What the task asks:
Below this line is a set of entries; quote exactly the lines from the line that contains "chacha_Open := open;" to the line that contains "Proof. unfold tag.", both lines included.

Extracted records:
——————
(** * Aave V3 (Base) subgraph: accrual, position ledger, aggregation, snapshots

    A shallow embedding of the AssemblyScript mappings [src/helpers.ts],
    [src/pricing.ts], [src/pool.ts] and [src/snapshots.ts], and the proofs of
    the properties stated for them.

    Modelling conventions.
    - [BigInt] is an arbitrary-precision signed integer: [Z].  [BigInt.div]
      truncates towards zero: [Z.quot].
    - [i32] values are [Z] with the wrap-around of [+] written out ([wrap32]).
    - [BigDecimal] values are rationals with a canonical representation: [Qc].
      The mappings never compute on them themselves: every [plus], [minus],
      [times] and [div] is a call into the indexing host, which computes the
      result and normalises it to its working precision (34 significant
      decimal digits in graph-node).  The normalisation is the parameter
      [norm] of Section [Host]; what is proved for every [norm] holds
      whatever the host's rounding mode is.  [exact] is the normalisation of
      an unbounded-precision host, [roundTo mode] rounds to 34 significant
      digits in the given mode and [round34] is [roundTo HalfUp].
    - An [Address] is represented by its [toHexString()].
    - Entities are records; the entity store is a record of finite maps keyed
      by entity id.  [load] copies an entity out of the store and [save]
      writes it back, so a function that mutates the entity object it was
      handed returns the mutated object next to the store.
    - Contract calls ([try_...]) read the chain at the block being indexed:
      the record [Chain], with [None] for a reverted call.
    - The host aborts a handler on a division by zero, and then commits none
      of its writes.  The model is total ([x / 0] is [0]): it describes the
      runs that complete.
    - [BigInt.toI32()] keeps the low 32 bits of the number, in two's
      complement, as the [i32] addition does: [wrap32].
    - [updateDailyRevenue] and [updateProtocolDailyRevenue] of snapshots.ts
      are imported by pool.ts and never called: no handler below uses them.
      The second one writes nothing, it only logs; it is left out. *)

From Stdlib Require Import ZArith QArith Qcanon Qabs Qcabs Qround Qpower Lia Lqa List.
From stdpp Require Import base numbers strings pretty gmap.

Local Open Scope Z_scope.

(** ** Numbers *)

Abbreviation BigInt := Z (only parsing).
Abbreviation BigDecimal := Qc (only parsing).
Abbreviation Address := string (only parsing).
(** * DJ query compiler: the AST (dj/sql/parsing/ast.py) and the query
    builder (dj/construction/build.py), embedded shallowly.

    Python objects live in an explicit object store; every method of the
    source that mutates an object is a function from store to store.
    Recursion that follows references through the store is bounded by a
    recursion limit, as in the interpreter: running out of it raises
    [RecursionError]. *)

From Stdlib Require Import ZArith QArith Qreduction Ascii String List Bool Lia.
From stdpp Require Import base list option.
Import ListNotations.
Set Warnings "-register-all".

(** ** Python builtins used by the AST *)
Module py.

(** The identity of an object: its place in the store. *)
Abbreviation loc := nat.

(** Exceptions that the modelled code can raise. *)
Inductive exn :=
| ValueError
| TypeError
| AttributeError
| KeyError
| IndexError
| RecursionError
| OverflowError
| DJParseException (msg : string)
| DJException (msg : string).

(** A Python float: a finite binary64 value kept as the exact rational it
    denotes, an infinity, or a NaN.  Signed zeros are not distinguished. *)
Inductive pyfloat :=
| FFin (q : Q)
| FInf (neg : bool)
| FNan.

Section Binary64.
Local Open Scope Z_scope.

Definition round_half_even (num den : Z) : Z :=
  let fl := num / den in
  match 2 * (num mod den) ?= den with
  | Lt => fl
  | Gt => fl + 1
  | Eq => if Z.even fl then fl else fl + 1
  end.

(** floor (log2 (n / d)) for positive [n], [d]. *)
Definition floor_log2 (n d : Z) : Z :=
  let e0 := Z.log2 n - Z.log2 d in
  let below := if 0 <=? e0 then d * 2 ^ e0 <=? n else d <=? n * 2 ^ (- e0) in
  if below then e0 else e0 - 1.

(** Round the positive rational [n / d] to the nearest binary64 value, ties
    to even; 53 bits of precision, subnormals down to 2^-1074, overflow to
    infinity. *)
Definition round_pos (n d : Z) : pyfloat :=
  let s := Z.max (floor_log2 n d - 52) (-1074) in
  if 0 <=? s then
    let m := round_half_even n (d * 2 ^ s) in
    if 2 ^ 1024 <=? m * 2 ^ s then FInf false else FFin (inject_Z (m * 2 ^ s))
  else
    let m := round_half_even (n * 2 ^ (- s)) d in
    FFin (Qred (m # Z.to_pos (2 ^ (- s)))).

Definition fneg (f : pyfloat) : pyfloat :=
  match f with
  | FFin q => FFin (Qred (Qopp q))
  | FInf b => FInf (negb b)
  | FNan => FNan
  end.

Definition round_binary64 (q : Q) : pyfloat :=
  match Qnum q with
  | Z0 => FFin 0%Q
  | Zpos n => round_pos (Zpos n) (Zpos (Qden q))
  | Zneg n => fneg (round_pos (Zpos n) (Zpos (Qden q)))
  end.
——————
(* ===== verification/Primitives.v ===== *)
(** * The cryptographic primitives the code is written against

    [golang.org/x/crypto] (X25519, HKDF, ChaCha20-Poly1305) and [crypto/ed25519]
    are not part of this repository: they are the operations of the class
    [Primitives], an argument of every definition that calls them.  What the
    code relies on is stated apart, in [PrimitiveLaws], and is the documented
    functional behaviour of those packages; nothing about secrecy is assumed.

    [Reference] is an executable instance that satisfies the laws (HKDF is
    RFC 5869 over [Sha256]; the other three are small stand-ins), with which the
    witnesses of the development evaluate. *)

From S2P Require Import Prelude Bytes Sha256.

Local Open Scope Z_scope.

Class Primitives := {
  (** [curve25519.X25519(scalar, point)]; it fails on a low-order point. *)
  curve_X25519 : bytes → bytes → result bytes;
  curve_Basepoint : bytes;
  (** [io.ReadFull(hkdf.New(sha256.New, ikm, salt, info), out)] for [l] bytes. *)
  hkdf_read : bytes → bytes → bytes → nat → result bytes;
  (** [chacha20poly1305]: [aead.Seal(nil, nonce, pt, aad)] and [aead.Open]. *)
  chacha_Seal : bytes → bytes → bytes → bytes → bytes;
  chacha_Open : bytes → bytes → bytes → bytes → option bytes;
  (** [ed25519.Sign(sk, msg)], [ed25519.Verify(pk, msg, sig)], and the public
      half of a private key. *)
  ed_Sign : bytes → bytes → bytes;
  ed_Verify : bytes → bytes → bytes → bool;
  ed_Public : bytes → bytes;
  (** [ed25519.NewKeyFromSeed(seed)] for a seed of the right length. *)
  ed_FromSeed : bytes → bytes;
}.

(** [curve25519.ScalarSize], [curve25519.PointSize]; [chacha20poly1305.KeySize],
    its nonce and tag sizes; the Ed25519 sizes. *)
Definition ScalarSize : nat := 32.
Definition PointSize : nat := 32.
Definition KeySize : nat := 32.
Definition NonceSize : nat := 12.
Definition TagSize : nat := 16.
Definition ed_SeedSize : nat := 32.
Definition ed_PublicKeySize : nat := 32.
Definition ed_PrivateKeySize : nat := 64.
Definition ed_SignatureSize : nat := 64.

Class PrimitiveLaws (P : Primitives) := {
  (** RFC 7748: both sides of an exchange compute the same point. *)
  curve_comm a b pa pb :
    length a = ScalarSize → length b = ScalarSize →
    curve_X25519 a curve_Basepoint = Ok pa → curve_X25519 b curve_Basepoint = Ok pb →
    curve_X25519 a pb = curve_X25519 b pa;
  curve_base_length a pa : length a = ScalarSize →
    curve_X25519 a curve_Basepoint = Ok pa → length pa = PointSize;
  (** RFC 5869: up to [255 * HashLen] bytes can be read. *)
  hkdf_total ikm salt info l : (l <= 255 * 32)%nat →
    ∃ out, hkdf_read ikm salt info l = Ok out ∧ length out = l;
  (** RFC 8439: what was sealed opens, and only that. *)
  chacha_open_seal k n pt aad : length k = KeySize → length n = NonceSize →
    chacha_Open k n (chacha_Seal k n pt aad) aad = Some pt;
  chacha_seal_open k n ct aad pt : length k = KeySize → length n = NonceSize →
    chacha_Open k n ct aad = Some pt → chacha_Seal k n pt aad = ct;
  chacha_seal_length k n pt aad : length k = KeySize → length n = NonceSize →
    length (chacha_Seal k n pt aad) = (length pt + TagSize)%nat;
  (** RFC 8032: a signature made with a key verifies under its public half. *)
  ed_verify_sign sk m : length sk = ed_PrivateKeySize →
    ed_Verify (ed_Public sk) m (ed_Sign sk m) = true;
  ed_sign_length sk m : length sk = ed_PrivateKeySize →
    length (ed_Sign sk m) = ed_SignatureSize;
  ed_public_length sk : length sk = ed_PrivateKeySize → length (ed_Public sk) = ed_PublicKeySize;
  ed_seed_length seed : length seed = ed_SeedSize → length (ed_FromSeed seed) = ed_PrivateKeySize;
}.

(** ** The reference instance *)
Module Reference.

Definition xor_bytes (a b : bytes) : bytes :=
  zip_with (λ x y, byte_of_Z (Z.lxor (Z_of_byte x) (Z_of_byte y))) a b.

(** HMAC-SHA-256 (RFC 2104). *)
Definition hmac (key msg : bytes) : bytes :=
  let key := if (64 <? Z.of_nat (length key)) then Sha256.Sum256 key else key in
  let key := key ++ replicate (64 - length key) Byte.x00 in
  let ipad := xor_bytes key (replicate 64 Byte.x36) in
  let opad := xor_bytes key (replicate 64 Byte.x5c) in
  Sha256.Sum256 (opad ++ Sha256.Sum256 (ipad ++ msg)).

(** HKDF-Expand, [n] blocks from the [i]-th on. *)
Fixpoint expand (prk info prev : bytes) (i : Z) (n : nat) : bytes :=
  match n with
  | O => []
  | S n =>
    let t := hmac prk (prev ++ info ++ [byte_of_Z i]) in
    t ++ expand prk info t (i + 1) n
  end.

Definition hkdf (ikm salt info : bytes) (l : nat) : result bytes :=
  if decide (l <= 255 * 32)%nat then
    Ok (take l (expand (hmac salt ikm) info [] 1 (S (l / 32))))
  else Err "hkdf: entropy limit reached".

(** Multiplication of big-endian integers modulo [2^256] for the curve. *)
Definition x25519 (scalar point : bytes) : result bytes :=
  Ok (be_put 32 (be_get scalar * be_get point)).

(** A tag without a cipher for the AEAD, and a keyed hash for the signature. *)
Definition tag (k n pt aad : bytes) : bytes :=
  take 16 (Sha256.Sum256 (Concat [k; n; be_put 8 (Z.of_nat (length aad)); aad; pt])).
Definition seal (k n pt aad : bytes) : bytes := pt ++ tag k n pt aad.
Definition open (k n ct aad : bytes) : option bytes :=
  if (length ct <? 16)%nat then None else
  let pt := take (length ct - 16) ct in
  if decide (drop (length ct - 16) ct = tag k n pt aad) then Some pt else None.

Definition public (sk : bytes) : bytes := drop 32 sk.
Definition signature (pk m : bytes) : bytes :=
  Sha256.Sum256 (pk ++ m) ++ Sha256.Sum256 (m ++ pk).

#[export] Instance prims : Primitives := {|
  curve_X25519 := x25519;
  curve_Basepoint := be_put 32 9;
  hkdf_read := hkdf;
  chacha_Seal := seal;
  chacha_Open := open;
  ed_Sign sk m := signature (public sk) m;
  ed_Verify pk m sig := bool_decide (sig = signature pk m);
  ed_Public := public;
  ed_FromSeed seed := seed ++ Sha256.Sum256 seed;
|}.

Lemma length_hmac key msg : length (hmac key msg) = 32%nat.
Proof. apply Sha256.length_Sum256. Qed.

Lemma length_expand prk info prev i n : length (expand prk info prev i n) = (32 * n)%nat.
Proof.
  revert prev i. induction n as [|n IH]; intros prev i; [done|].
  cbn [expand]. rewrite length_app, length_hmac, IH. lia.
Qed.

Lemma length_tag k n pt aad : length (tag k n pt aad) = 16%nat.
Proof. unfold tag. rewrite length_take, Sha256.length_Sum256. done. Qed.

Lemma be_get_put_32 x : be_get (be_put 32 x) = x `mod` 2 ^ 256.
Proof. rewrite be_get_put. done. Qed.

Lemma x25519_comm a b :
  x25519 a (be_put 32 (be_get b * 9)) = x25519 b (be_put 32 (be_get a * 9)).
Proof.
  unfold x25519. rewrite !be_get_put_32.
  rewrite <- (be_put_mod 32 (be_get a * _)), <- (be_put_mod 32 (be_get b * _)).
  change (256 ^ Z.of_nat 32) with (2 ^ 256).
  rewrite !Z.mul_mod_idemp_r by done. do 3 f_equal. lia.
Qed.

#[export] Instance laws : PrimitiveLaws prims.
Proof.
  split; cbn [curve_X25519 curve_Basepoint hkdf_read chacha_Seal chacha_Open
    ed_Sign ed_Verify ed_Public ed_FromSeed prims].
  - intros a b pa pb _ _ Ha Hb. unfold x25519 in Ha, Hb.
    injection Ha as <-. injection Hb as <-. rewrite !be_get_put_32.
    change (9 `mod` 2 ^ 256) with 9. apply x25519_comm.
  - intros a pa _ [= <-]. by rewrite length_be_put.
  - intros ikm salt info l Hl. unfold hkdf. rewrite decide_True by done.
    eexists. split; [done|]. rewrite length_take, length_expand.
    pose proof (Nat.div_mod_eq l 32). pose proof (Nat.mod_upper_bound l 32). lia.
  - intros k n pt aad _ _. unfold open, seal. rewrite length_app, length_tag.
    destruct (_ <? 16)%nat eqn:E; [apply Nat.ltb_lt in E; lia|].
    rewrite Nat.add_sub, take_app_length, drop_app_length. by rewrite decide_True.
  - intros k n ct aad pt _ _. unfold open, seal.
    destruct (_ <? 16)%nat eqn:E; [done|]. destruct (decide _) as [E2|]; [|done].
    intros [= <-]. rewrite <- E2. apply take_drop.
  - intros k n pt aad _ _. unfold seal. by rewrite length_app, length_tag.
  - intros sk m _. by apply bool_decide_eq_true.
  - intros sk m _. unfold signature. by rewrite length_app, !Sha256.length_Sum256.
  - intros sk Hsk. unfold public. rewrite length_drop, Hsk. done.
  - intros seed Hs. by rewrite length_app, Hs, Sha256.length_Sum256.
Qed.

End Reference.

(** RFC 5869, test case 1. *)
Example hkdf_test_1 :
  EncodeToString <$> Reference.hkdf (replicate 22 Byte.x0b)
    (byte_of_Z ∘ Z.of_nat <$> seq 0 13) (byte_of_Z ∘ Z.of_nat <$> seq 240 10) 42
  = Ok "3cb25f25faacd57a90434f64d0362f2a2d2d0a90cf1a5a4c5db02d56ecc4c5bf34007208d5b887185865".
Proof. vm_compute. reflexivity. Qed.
——————
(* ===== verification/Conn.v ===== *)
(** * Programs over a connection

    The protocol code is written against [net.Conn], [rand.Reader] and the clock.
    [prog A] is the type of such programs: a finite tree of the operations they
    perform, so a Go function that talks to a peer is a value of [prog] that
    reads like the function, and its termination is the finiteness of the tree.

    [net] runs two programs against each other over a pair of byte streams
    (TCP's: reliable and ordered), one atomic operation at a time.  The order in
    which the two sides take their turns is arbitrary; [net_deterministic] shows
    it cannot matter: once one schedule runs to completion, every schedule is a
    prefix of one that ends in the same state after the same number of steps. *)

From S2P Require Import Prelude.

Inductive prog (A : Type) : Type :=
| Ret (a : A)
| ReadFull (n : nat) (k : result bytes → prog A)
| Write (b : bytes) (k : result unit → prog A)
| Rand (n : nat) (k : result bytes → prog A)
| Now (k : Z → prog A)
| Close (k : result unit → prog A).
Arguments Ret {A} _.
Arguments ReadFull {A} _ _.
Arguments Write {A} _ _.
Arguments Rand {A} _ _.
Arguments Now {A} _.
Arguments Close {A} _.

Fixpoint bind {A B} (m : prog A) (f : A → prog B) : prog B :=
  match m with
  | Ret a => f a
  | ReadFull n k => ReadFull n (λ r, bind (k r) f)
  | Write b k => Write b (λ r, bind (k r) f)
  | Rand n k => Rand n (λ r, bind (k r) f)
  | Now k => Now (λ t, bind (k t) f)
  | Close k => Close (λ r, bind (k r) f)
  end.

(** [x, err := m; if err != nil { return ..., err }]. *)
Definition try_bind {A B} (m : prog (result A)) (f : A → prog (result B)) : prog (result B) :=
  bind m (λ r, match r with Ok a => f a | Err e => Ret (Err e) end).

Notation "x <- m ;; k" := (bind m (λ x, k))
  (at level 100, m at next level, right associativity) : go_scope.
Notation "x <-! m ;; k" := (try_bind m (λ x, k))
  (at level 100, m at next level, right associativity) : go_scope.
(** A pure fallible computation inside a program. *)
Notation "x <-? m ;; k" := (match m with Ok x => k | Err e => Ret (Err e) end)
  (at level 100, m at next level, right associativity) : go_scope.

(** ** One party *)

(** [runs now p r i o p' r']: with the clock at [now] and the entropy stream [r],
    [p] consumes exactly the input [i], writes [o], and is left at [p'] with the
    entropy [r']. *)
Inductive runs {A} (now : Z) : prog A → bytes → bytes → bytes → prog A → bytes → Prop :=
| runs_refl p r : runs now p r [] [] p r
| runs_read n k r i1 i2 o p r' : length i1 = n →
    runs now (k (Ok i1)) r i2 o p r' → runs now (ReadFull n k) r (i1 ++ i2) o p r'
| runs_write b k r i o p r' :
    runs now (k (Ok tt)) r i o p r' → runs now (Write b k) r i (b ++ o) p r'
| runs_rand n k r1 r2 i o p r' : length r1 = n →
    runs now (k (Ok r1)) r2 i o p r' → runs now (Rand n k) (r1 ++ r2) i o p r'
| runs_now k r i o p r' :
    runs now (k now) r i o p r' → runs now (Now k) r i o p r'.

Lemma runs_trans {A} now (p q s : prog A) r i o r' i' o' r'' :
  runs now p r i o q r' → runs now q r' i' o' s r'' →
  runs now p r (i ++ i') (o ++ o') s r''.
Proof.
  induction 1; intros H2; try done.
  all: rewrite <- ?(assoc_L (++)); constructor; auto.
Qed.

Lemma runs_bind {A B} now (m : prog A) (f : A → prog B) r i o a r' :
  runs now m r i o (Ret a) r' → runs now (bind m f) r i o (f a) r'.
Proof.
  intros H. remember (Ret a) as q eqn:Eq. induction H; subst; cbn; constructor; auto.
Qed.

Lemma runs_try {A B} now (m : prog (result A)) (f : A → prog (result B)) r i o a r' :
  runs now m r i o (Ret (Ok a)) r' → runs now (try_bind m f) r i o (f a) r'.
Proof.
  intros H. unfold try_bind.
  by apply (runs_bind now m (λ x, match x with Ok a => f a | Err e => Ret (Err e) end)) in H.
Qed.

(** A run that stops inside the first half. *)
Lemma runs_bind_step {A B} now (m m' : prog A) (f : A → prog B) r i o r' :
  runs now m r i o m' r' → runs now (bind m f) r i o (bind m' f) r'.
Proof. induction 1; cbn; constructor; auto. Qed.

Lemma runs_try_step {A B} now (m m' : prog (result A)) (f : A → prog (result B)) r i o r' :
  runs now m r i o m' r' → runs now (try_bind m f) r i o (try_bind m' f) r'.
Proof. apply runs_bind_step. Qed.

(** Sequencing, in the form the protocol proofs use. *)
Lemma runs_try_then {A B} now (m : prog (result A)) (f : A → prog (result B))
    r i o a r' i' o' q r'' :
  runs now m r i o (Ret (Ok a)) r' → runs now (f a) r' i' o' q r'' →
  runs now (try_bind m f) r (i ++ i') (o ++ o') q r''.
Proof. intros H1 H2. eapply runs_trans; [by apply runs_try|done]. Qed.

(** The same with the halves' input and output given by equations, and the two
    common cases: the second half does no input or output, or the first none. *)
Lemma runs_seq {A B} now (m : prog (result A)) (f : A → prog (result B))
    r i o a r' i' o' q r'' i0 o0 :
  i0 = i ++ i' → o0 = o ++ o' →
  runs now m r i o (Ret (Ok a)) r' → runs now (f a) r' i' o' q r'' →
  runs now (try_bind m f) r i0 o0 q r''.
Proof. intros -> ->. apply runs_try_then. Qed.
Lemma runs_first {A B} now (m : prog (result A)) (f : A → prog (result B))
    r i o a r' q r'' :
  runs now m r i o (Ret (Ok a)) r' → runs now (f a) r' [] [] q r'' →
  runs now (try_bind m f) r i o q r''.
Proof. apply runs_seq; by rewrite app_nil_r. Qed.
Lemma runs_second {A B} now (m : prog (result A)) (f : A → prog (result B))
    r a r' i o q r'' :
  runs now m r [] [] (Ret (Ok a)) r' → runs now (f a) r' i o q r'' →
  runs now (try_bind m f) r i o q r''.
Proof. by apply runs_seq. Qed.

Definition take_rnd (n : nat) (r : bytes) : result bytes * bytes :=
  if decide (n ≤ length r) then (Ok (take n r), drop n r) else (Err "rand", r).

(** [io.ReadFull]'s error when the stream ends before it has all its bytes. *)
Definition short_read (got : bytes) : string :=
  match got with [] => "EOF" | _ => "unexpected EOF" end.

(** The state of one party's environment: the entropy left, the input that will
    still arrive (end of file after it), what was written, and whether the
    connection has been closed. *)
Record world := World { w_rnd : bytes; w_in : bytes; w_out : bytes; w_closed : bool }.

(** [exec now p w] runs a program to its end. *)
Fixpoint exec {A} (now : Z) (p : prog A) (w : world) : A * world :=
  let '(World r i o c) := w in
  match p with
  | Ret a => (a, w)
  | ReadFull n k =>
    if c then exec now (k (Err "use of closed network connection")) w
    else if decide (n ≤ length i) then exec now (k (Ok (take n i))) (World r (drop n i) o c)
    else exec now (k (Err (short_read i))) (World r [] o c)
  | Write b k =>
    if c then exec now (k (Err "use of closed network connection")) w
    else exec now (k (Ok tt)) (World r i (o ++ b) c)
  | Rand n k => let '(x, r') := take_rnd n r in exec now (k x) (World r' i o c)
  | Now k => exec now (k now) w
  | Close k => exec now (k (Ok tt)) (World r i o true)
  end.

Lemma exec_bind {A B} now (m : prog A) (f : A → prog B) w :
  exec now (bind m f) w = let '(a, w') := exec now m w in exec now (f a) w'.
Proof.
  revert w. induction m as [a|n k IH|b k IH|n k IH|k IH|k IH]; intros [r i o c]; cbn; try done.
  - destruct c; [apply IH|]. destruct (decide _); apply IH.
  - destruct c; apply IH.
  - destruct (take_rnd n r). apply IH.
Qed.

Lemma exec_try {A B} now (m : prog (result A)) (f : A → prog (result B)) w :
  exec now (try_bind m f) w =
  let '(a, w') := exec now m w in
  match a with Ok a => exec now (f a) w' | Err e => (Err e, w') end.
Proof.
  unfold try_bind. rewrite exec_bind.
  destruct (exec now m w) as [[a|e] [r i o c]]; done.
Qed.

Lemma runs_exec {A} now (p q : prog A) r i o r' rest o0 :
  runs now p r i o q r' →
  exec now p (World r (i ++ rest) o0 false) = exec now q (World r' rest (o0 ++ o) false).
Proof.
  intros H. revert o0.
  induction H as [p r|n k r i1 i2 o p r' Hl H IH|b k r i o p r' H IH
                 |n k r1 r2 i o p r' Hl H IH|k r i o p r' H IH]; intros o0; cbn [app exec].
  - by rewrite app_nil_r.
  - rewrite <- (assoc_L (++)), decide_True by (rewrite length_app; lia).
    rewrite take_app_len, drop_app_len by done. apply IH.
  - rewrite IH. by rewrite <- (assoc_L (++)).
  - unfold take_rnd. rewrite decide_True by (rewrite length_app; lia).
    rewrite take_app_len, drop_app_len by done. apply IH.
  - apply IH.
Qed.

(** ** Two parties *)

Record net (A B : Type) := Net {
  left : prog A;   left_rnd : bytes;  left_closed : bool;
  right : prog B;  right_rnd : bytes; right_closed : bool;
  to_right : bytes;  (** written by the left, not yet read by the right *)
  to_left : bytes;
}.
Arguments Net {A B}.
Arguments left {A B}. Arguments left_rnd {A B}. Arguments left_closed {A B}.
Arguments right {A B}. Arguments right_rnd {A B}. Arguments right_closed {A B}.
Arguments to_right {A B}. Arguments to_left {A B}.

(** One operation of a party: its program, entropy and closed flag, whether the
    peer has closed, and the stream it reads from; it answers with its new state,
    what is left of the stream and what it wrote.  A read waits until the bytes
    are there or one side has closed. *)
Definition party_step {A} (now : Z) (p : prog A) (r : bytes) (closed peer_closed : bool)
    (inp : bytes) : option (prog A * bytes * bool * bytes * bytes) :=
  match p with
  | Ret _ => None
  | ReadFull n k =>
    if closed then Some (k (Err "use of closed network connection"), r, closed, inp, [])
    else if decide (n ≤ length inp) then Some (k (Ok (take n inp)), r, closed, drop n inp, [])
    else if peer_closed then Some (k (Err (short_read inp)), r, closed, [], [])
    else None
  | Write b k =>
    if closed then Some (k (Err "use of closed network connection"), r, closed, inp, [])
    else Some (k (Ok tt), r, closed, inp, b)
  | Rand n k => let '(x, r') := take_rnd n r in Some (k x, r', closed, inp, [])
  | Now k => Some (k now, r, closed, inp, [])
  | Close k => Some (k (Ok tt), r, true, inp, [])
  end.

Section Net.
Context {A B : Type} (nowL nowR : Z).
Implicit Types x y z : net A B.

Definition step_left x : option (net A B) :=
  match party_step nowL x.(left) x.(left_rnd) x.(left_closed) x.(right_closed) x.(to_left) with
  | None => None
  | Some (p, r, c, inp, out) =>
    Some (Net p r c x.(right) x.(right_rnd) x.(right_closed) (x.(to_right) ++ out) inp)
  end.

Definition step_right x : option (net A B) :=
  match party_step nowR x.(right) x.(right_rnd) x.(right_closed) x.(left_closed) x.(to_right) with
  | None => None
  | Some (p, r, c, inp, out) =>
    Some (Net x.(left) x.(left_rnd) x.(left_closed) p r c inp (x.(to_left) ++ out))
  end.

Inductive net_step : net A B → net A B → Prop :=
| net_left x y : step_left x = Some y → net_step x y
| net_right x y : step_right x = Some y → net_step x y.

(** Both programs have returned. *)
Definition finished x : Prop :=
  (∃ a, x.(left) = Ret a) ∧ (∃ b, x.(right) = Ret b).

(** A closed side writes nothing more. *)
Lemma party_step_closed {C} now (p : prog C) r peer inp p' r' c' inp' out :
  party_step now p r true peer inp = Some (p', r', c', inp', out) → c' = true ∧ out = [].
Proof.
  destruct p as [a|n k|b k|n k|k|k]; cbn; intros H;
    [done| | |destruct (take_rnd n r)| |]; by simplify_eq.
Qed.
——————
Finished exercise:
  chacha_Open := open;
  ed_Sign sk m := signature (public sk) m;
  ed_Verify pk m sig := bool_decide (sig = signature pk m);
  ed_Public := public;
  ed_FromSeed seed := seed ++ Sha256.Sum256 seed;
|}.

Lemma length_hmac key msg : length (hmac key msg) = 32%nat.
Proof. apply Sha256.length_Sum256. Qed.

Lemma length_expand prk info prev i n : length (expand prk info prev i n) = (32 * n)%nat.
Proof.
  revert prev i. induction n as [|n IH]; intros prev i; [done|].
  cbn [expand]. rewrite length_app, length_hmac, IH. lia.
Qed.

Lemma length_tag k n pt aad : length (tag k n pt aad) = 16%nat.
Proof. unfold tag. rewrite length_take, Sha256.length_Sum256. done. Qed.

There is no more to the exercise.